しかし迅速にプレイヤーが敵を倒して士気をあげると関羽張飛共々敵をバッサバッサと倒してくれているかもしれない。
などなど、プレイヤーの選択や行動如何によってその後の戦局は千差万別だ。

とはいえピンチは見過ごせないと馬に乗って北へ南へと奔走することも多い。
北で関羽がピンチ!?助けたら今度は張飛が泣き言言い出した!?
敵と戦いつつ頭の中は次はああしてこうしてと刻々と変わる戦場を忙しなく駆け巡ると…楽しい!
楽しいのだ!
この慌ただしさこそが無双なのだ!

あれやってこれやってとタスクを出されてそれをバンバン捌いていく楽しさが無双だ。
PS2時代の無双が大幅にパワーアップして帰ってきたと両手を叩いて歓迎したい。

 

ここまで助けた味方が勢ぞろいし、隊列を組む。壮観だ。

そして様々な「起承転」を乗り越えると最後にその結果「結」が現れる。
全てではないが多くの戦場で「大軍団」というマップを埋め付くほどの敵の群れと戦うこととなる。
その決戦の口火を切るのが「総突撃」なのだが
これまで誰を助け、誰を助けられなかったのかがありありと表示される。

生存している武将が少ないと当然数は減るし、
通常であれば曹操袁紹といった高位の武将が行う突撃号令が
生き残った誰かが号令をかけることにもなる。
ギャルゲー的に言うとグッド・バッド・ノーマル・トゥルー突撃があると思ってくれてよい。

全軍突撃ー!!地響き・怒号・雄たけびがオーケストラの如く響き渡る!

そんなトゥルー突撃は本作の小さなクライマックス。
唸り声・怒号・雄叫び…声という声をあげて突撃する様は感動するBGMだ。
実質KeyでありLeafであり、作曲者はだーまえだ。

実際、この突撃は物凄く高揚感が高まる。
火矢や投石がお出迎えしてくれる中、燃え盛る炎を心に宿し、あたかも水門の堰を切った濁流のように、雄叫びを上げながら仲間とともに駆け抜ける様は感動する。

無双武将はたった一振りで千人を超える撃破数をたたき出すことも。

そして大軍勢を前にしたとき(これは好みだろうが)自分は毎回随行武将にバトンタッチする。
本作はプレイアブルキャラ(主人公を除く、実在武将)は9人までに減らされ、随行武将という形で交代してでしか操作できない。
だがその分圧倒的な強さになっており、あたかもシューティングゲームのボムのような扱いになっている。
特に無双乱舞は比喩抜きで場所によっては1000人を吹き飛ばせる大爆発。
圧倒的臨場感を否定する、嘘みたいな大技だがこの爽快感は凄まじい。

 

臨場感も爽快感も異論なくシリーズ最高。
文句なしの戦場だ。

 

□必殺の技が討つのは我が身なのかと

さて、アクションについても話していこう。

僕は常々、無双というのは
「ボタンを連打する快楽を味わうゲーム」だと思っている。
ボタンを押すと敵が死ぬ!楽しい!だから連打するね!という押すとご褒美が出てくるボタンを猿に与えるようなもの。

今回のアクション面で素晴らしいのは
とにかくボタン連打でモーションが途切れず動かせること。
適当にボタンを押してるだけで格好いいモーションがサクサク出てきて気持ちいい。

黄色い盾のアイコンが外効ゲージ。

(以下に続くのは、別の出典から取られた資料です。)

Definition OK : Value := VStr SimpleString "OK".
Definition Err (msg : string) : Value :=
  if Strings.HasPrefix msg "ERR " then VStr Error msg else VStr Error ("ERR " +:+ msg).
Definition ErrCustom (msg : string) : Value := VStr Error msg.
Definition ErrWrongType : Value :=
  VStr Error "WRONGTYPE Operation against a key holding the wrong kind of value".
Definition ErrWrongArgs (cmd : string) : Value :=
  VStr Error ("ERR wrong number of arguments for '" +:+ cmd +:+ "' command").
Definition NullBulk : Value := VNullOf BulkString.
Definition NullArray : Value := VNullOf Array.
Definition Int (n : Z) : Value := VInt n.
Definition Bulk (s : string) : Value := VBulk s.
Definition Arr (values : list Value) : Value := VArr Array values.
Definition MapVal (m : list (string * string)) : Value :=
  MkValue Map "" 0 "" [] m false.

(** ** Reader *)

Inductive rerror :=
| EOF
| UnexpectedEOF
| BadLineEnding
| NumError (line : string)
| BadBulkLength (n : Z)
| BulkTooLong (n : Z)
| BadArrayLength (n : Z)
| ArrayTooLong (n : Z)
| UnknownType (t : Ty)
| OutOfFuel.

Inductive rres (A : Type) := ROk (a : A) | RErr (e : rerror).
Arguments ROk {_} _.
Arguments RErr {_} _.

#[export] Instance rerror_eq_dec : EqDecision rerror.
Proof. solve_decision. Defined.

Definition rd (A : Type) : Type := bytes → rres A * bytes.
Definition rret {A} (a : A) : rd A := λ inp, (ROk a, inp).
Definition rfail {A} (e : rerror) : rd A := λ inp, (RErr e, inp).
Definition rbind {A B} (m : rd A) (f : A → rd B) : rd B := λ inp,
  match m inp with
  | (ROk a, inp') => f a inp'
  | (RErr e, inp') => (RErr e, inp')
  end.
Notation "'let/r' x := m 'in' k" := (rbind m (λ x, k))
  (at level 10, x pattern, m at level 100, k at level 200).

Definition LF : ascii := "010"%char.
Definition CR : ascii := "013"%char.
Definition CRLF : bytes := [CR; LF].

(** [bufio.Reader.ReadByte]. *)
Definition ReadByte : rd ascii := λ inp,
  match inp with [] => (RErr EOF, []) | c :: inp => (ROk c, inp) end.

(** [bufio.Reader.ReadString('\n')]: up to and with the first newline; at the
    end of the stream everything is consumed and the error is [io.EOF]. *)
Fixpoint split_line (inp : bytes) : option (bytes * bytes) :=
  match inp with
  | [] => None
  | c :: inp =>
      if bool_decide (c = LF) then Some ([c], inp)
      else match split_line inp with
           | Some (l, r) => Some (c :: l, r)
           | None => None
           end
  end.
Definition ReadString_LF : rd bytes := λ inp,
  match split_line inp with Some (l, r) => (ROk l, r) | None => (RErr EOF, []) end.

(** [io.ReadFull] into a buffer of [n] bytes. *)
Definition ReadFull (n : Z) : rd bytes := λ inp,
  if (blen inp <? n)%Z
  then (RErr (if bool_decide (inp = []) then EOF else UnexpectedEOF), [])
  else (ROk (take (Z.to_nat n) inp), drop (Z.to_nat n) inp).

Definition readLine : rd string :=
  let/r line := ReadString_LF in
  if ((blen line <? 2)%Z || negb (bool_decide (line !! (length line - 2)%nat = Some CR)))
  then rfail BadLineEnding
  else rret (string_of (take (length line - 2) line)).

Definition readSimpleString : rd Value :=
  let/r line := readLine in rret (VStr SimpleString line).

Definition readError : rd Value :=
  let/r line := readLine in rret (VStr Error line).

Definition readInteger : rd Value :=
  let/r line := readLine in
  match Strconv.ParseInt line with
  | None => rfail (NumError line)
  | Some num => rret (VInt num)
  end.

Definition readBulkString : rd Value :=
  let/r line := readLine in
  match Strconv.Atoi line with
  | None => rfail (NumError line)
  | Some length =>
      if (length =? -1)%Z then rret (VNullOf BulkString)
      else if (length <? 0)%Z then rfail (BadBulkLength length)
      else if (MaxBulkLen <? length)%Z then rfail (BulkTooLong length)
      else let/r buf := ReadFull (length + 2) in
           rret (VBulk (string_of (take (Z.to_nat length) buf)))
  end.

(** The element loop of [readArray]. *)
Fixpoint readElems (Read : rd Value) (n : nat) : rd (list Value) :=
  match n with
  | O => rret []
  | S n => let/r val := Read in
           let/r rest := readElems Read n in
           rret (val :: rest)
  end.

Definition readArray (Read : rd Value) : rd Value :=
  let/r line := readLine in
  match Strconv.Atoi line with
  | None => rfail (NumError line)
  | Some count =>
      if (count =? -1)%Z then rret (VNullOf Array)
      else if (count <? 0)%Z then rfail (BadArrayLength count)
      else if (MaxArrayLen <? count)%Z then rfail (ArrayTooLong count)
      else let/r array := readElems Read (Z.to_nat count) in
           rret (VArr Array array)
  end.

Fixpoint read (fuel : nat) : rd Value :=
  match fuel with
  | O => rfail OutOfFuel
  | S fuel =>
      let/r typeByte := ReadByte in
      if bool_decide (typeByte = SimpleString) then readSimpleString
      else if bool_decide (typeByte = Error) then readError
      else if bool_decide (typeByte = Integer) then readInteger
      else if bool_decide (typeByte = BulkString) then readBulkString
      else if bool_decide (typeByte = Array) then readArray (read fuel)
      else rfail (UnknownType typeByte)
  end.
(* ===== verification/KeyCodec.v ===== *)
(** * Keys and field names in PostgreSQL TEXT columns: internal/storage/querier.go

    PostgreSQL's TEXT holds neither NUL bytes nor ill-formed UTF-8. The code
    stores such a key base64-encoded after a marker prefix and every other key
    as it is; [decodeKey] undoes it. The theorems say for which keys the pair
    is a round trip, and that what is stored is always storable. *)
From stdpp Require Import list strings.
From Stdlib Require Import ZArith Lia Ascii.
From S2P Require Import Prelude GoStd.

Module KeyCodec.

(** The bytes 0x1F, 'b', '6', '4', ':'. *)
Definition binaryPrefix : string := string_of ("031"%char :: bytes_of "b64:").

(** [strings.ContainsRune(key, 0) || !utf8.ValidString(key)]. *)
Definition needs_encoding (key : string) : bool :=
  Strings.ContainsNUL key || negb (Utf8.ValidString key).

Definition encodeKey (key : string) : string :=
  if needs_encoding key
  then binaryPrefix +:+ Base64.EncodeToString (bytes_of key)
  else key.

Definition decodeKey (key : string) : string :=
  if Strings.HasPrefix key binaryPrefix then
    let encoded := string_of (drop (length (bytes_of binaryPrefix)) (bytes_of key)) in
    match Base64.DecodeString encoded with
    | Some decoded => string_of decoded
    | None => key
    end
  else key.

(** [encodeKeys] overwrites the elements of the slice it is given and returns
    that same slice: the list below is both the result and what the caller's
    slice holds afterwards. *)
Fixpoint encodeKeys (keys : list string) : list string :=
  match keys with
  | [] => []
  | k :: keys => encodeKey k :: encodeKeys keys
  end.

(** Field names go through the same code, written out a second time. *)
Definition encodeField (field : string) : string :=
  if Strings.ContainsNUL field || negb (Utf8.ValidString field)
  then binaryPrefix +:+ Base64.EncodeToString (bytes_of field)
  else field.

Definition decodeField (field : string) : string :=
  if Strings.HasPrefix field binaryPrefix then
    let encoded := string_of (drop (length (bytes_of binaryPrefix)) (bytes_of field)) in
    match Base64.DecodeString encoded with
    | Some decoded => string_of decoded
    | None => field
    end
  else field.

(** ** Specification *)

(** What a TEXT column accepts. *)
Definition text_ok (s : string) : Prop :=
  Utf8.ValidString s = true ∧ "000"%char ∉ bytes_of s.

(** A key the client chose that looks like an encoded one. *)
Definition masquerades (key : string) : Prop :=
  needs_encoding key = false ∧
  ∃ b, Base64.DecodeString
         (string_of (drop (length (bytes_of binaryPrefix)) (bytes_of key))) = Some b ∧
       Strings.HasPrefix key binaryPrefix = true.

Lemma needs_encoding_false s : needs_encoding s = false ↔ text_ok s.
Proof.
  unfold needs_encoding, text_ok, Strings.ContainsNUL.
  rewrite orb_false_iff, negb_false_iff, bool_decide_eq_false. tauto.
Qed.

Lemma bytes_of_encoded k :
  bytes_of (binaryPrefix +:+ Base64.EncodeToString (bytes_of k))
  = bytes_of binaryPrefix ++ Base64.encode (bytes_of k).
Proof. rewrite bytes_of_app. unfold Base64.EncodeToString. by rewrite bytes_of_string_of. Qed.

Lemma encoded_text_ok k : text_ok (binaryPrefix +:+ Base64.EncodeToString (bytes_of k)).
Proof.
  unfold text_ok, Utf8.ValidString. rewrite bytes_of_encoded.
  assert (Forall (λ c, 0 < b2z c < 128)%Z (bytes_of binaryPrefix ++ Base64.encode (bytes_of k))) as H.
  { apply Forall_app. split; [repeat (constructor; [done|]); constructor|].
    eapply Forall_impl; [apply Base64.encode_printable|]. unfold Base64.printable. lia. }
  split; [apply Utf8.valid_ascii; eapply Forall_impl; [exact H|intros; cbn in *; lia]|].
  intros Hin. rewrite Forall_forall in H. by destruct (H _ Hin) as [? _].
Qed.

Lemma encodeKey_text_ok k : text_ok (encodeKey k).
Proof.
  unfold encodeKey. destruct (needs_encoding k) eqn:E; [apply encoded_text_ok|].
  by apply needs_encoding_false.
Qed.

Lemma encodeKey_plain k : text_ok k → encodeKey k = k.
Proof. intros H%needs_encoding_false. unfold encodeKey. by rewrite H. Qed.

Lemma decodeKey_encoded k : decodeKey (binaryPrefix +:+ Base64.EncodeToString (bytes_of k)) = k.
Proof.
  unfold decodeKey, Strings.HasPrefix. rewrite bytes_of_encoded, Strings.has_prefix_app.
  rewrite drop_app_length. fold (Base64.EncodeToString (bytes_of k)).
  by rewrite Base64.DecodeString_EncodeToString, string_of_bytes_of.
Qed.

Lemma encodeKeys_map keys : encodeKeys keys = encodeKey <$> keys.
Proof. induction keys as [|k keys IH]; [done|]. cbn. by rewrite IH. Qed.

Lemma encodeKey_idemp k : encodeKey (encodeKey k) = encodeKey k.
Proof. apply encodeKey_plain, encodeKey_text_ok. Qed.


Lemma encoded_masquerades k : masquerades (binaryPrefix +:+ Base64.EncodeToString (bytes_of k)).
Proof.
  split; [apply needs_encoding_false, encoded_text_ok|]. exists (bytes_of k).
  unfold Strings.HasPrefix. rewrite bytes_of_encoded, Strings.has_prefix_app, drop_app_length.
  split; [|done]. apply Base64.DecodeString_EncodeToString.
Qed.

Lemma masquerades_decode key : masquerades key → decodeKey (encodeKey key) ≠ key.
Proof.
  intros (He & b & Hd & Hp) E. unfold encodeKey in E. rewrite He in E.
  unfold decodeKey in E. rewrite Hp, Hd in E.
  apply Base64.DecodeString_length in Hd. rewrite bytes_of_string_of, length_drop in Hd.
  apply (f_equal (λ s, length (bytes_of s))) in E. rewrite bytes_of_string_of in E.
  apply Strings.has_prefix_length in Hp. change (length (bytes_of binaryPrefix)) with 5 in *. lia.
Qed.

(** Key codec, exact round trip: [decodeKey] gives a key back from its
    stored form for every byte string, except for a well-formed UTF-8 key
    without NUL that starts with the marker and goes on with valid base64;
    those come back as a different key. *)
Theorem decodeKey_encodeKey key : decodeKey (encodeKey key) = key ↔ ¬ masquerades key.
Proof.
  split; [intros E Hm; by apply (masquerades_decode _ Hm)|]. intros Hm.
  destruct (needs_encoding key) eqn:He.
  { unfold encodeKey. rewrite He. apply decodeKey_encoded. }
  unfold encodeKey. rewrite He. unfold decodeKey.
  destruct (Strings.HasPrefix key binaryPrefix) eqn:Hp; [|done].
  destruct (Base64.DecodeString _) as [b|] eqn:Hd; [|done].
  exfalso. apply Hm. split; [done|]. by exists b.
Qed.

(** Stored names are always acceptable to a TEXT column (well-formed UTF-8
    without NUL), encoding twice is encoding once, the slice version encodes
    each element, and two keys share a stored form only when one of them
    masquerades as the encoding of the other. *)
Theorem encodeKey_correct k k' ks :
  text_ok (encodeKey k) ∧ encodeKey (encodeKey k) = encodeKey k ∧
  encodeKeys ks = encodeKey <$> ks ∧ encodeField k = encodeKey k ∧ decodeField k = decodeKey k ∧
  (encodeKey k = encodeKey k' → k = k' ∨ masquerades k ∨ masquerades k').
Proof.
  split; [apply encodeKey_text_ok|]. split; [apply encodeKey_idemp|].
  split; [apply encodeKeys_map|]. split; [done|]. split; [done|]. intros E.
  destruct (needs_encoding k) eqn:Hk, (needs_encoding k') eqn:Hk';
    unfold encodeKey in E; rewrite Hk, Hk' in E.
  - left. by rewrite <-(decodeKey_encoded k), E, decodeKey_encoded.
  - right; right. subst k'. by apply encoded_masquerades.
  - right; left. subst k. by apply encoded_masquerades.
  - by left.
Qed.

(** The marker is not unambiguous: whatever binary key [b] a client uses,
    the text key spelling [b]'s stored form is a different key, is legal in
    PostgreSQL as it is, and is stored as the same row key. *)
Theorem encodeKey_collision b :
  needs_encoding b = true →
  ∃ k, k ≠ b ∧ text_ok k ∧ encodeKey k = encodeKey b ∧ decodeKey (encodeKey k) = b.
Proof.
  intros Hb. exists (encodeKey b). pose proof (encodeKey_text_ok b) as Ht.
  split; [|split; [exact Ht|split; [apply encodeKey_idemp|]]].
  - intros E. rewrite E in Ht. apply needs_encoding_false in Ht. congruence.
  - rewrite encodeKey_idemp. unfold encodeKey. rewrite Hb. apply decodeKey_encoded.
Qed.

Lemma encodeKey_collision_witness :
  needs_encoding (string_of ["255"%char]) = true ∧
  ∃ k, k ≠ string_of ["255"%char] ∧ text_ok k ∧ encodeKey k = encodeKey (string_of ["255"%char])
       ∧ decodeKey (encodeKey k) = string_of ["255"%char].
Proof. split; [reflexivity|]. apply encodeKey_collision. reflexivity. Defined.

Lemma encodeKey_correct_witness :
  encodeKey "a" = encodeKey "a" ∧
  ("a" = "a" ∨ masquerades "a" ∨ masquerades "a").
Proof. split; [reflexivity|]. apply (encodeKey_correct "a" "a" []). reflexivity. Defined.

End KeyCodec.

これを削ると収撃という特殊行動が淀みなく出せる

また本作、武将クラスには「外効」というスタミナゲージのようなものがあるのだが、
このゲージを削り切ると「収撃」という大ダメージ、
相手が瀕死の場合はトドメを与えるアクションが出せる。

これがコンボ中だろうが何だろうが全ての動作より優先されて発動可能である。*1
この思い切りが素晴らしい。三国8の反省が生きている。
更にとどめモーションは複数存在してる点も好(ハオ)。

回避とガードはいつでも発動可能。ジャストガードは専用モーションが入って弾き返す!

こういったキャンセルがそこらかしこに用意されてるのが本作の特徴だ。
特に防御・回避どちらも攻撃途中に繰り出せるという点もよい。
死にゲー・特にモンハンにおいては攻撃ボタンを連打する行為へのお仕置きが用意されてるのが常。
というより、そこでバランスを取るのが基本的なゲームデザインなんですが、
我無双ぞ?と言わんばかりに何にもお構いなしにいつでもOK!これエライ!

ガードは全方向にガードが出来、ジャストなら相手の体勢を崩すことが出来る。
回避はガードよりジャスト判定が緩い代わりにリターンがガードに比べて薄め。
どちらも攻撃モーション中でも敵の攻撃に反応して即時反映のため安心してボタン連打が出来る。
更に、後述する武芸という必殺技を打つためのゲージを回収する最大効率のアクションとなっている。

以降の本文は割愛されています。